**How to complete this task**:
Look through the records below for the line with "nr_queued (service_queue t).". Return that line and each one after it up to and including the line with "(** The leftmost", exactly.

**Given data**:
(** A step that leaves the fake devices as they are, frees no group and
    raises the count of no idle header group. *)
Definition keeps (st st' : state) : Prop :=
  fd_heads st' = fd_heads st
  /\ (forall id, is_Some (tgs st !! id) -> is_Some (tgs st' !! id))
  /\ forall id h h', is_header st id -> tgs st !! id = Some h ->
       tgs st' !! id = Some h' -> idle h -> idle h'.

(** What is assumed of [blkg_lookup_create]: it leaves the fake devices
    alone and does not change the queue counts of the groups that exist. *)
Definition lookup_create_frame
    (blkg_lookup_create : state -> nat -> nat -> ptr_or_err * state) : Prop :=
  forall st blkcg q,
    let st' := snd (blkg_lookup_create st blkcg q) in
    fd_heads st' = fd_heads st
    /\ forall id t, tgs st !! id = Some t ->
         exists t', tgs st' !! id = Some t'
           /\ nr_queued (service_queue t') = nr_queued (service_queue t).

(** Queue 1 with the root group 0 and the unlimited group 5 of blkcg 1.
    The blkcg has the fake device 7 (header group 10, member group 11 for
    queue 1), limited to 1024 bytes per second for READ; bio 0 is a 4 KiB
    read of blkcg 1. *)
Definition st_fd_over_limit : state :=
  let h := set_bps (Arr3 1024 U64_MINUS1 U64_MINUS1) fd_header_tg in
  let h := set_has_rules (Arr3 true false false) h in
  State 5000
    {[ 0%nat := throtl_pd_init (SqTd 1) 1; 5%nat := throtl_pd_init (SqTd 1) 1;
       10%nat := h; 11%nat := fd_member_tg 1 7 1 ]}
    {[ 1%nat := td_init 0 ]} {[ 0%nat := bio_read_4k ]} {[ 1%nat := [fd7] ]}
    {[ (1%nat, 1%nat) := 5%nat ]}.

(** ** throtl_schedule_next_dispatch *)

(** The statement of the specification: with pending children the timer is
    armed at [first_pending_disptime], and [done] is returned iff [force] is
    set or that time is in the future. *)
Definition schedule_next_dispatch_as_specified (st : state) (r : sq_ref)
    (force : bool) : Prop :=
  forall s, get_sq st r = Ok s -> nr_pending s <> 0 ->
  exists done st' s',
    throtl_schedule_next_dispatch st (Some r) force = Ok (done, st')
    /\ get_sq st' r = Ok s'
    /\ pending_timer s' = Some (first_pending_disptime s')
    /\ (done = true <->
        force = true
        \/ time_after (first_pending_disptime s') (jiffies st) = true).

(** The root service queue of queue 1 with one pending group whose dispatch
    time has passed; the timer is not armed. *)
Definition st_window_open : state :=
  let t := set_flags THROTL_TG_PENDING
             (set_disptime 4000 (throtl_pd_init (SqTd 1) 1)) in
  let sq := td_service_queue (td_init 5) in
  let sq := set_nr_pending 1 (set_first_pending (Some 5%nat)
              (set_pending_tree [5%nat] sq)) in
  State 5000 {[ 5%nat := t ]}
    {[ 1%nat := set_td_service_queue sq (td_init 5) ]} ∅ ∅ ∅.

(** The leftmost pending group as [throtl_rb_first] finds it. *)
Definition rb_first_of (s : throtl_service_queue) : option nat :=
  match first_pending s with
  | Some id => Some id
  | None => head (pending_tree s)
  end.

**Written answer**:
           /\ nr_queued (service_queue t') = nr_queued (service_queue t).

(** Queue 1 with the root group 0 and the unlimited group 5 of blkcg 1.
    The blkcg has the fake device 7 (header group 10, member group 11 for
    queue 1), limited to 1024 bytes per second for READ; bio 0 is a 4 KiB
    read of blkcg 1. *)
Definition st_fd_over_limit : state :=
  let h := set_bps (Arr3 1024 U64_MINUS1 U64_MINUS1) fd_header_tg in
  let h := set_has_rules (Arr3 true false false) h in
  State 5000
    {[ 0%nat := throtl_pd_init (SqTd 1) 1; 5%nat := throtl_pd_init (SqTd 1) 1;
       10%nat := h; 11%nat := fd_member_tg 1 7 1 ]}
    {[ 1%nat := td_init 0 ]} {[ 0%nat := bio_read_4k ]} {[ 1%nat := [fd7] ]}
    {[ (1%nat, 1%nat) := 5%nat ]}.

(** ** throtl_schedule_next_dispatch *)

(** The statement of the specification: with pending children the timer is
    armed at [first_pending_disptime], and [done] is returned iff [force] is
    set or that time is in the future. *)
Definition schedule_next_dispatch_as_specified (st : state) (r : sq_ref)
    (force : bool) : Prop :=
  forall s, get_sq st r = Ok s -> nr_pending s <> 0 ->
  exists done st' s',
    throtl_schedule_next_dispatch st (Some r) force = Ok (done, st')
    /\ get_sq st' r = Ok s'
    /\ pending_timer s' = Some (first_pending_disptime s')
    /\ (done = true <->
        force = true
        \/ time_after (first_pending_disptime s') (jiffies st) = true).

(** The root service queue of queue 1 with one pending group whose dispatch
    time has passed; the timer is not armed. *)
Definition st_window_open : state :=
  let t := set_flags THROTL_TG_PENDING
             (set_disptime 4000 (throtl_pd_init (SqTd 1) 1)) in
  let sq := td_service_queue (td_init 5) in
  let sq := set_nr_pending 1 (set_first_pending (Some 5%nat)
              (set_pending_tree [5%nat] sq)) in
  State 5000 {[ 5%nat := t ]}
    {[ 1%nat := set_td_service_queue sq (td_init 5) ]} ∅ ∅ ∅.

(** The leftmost pending group as [throtl_rb_first] finds it. *)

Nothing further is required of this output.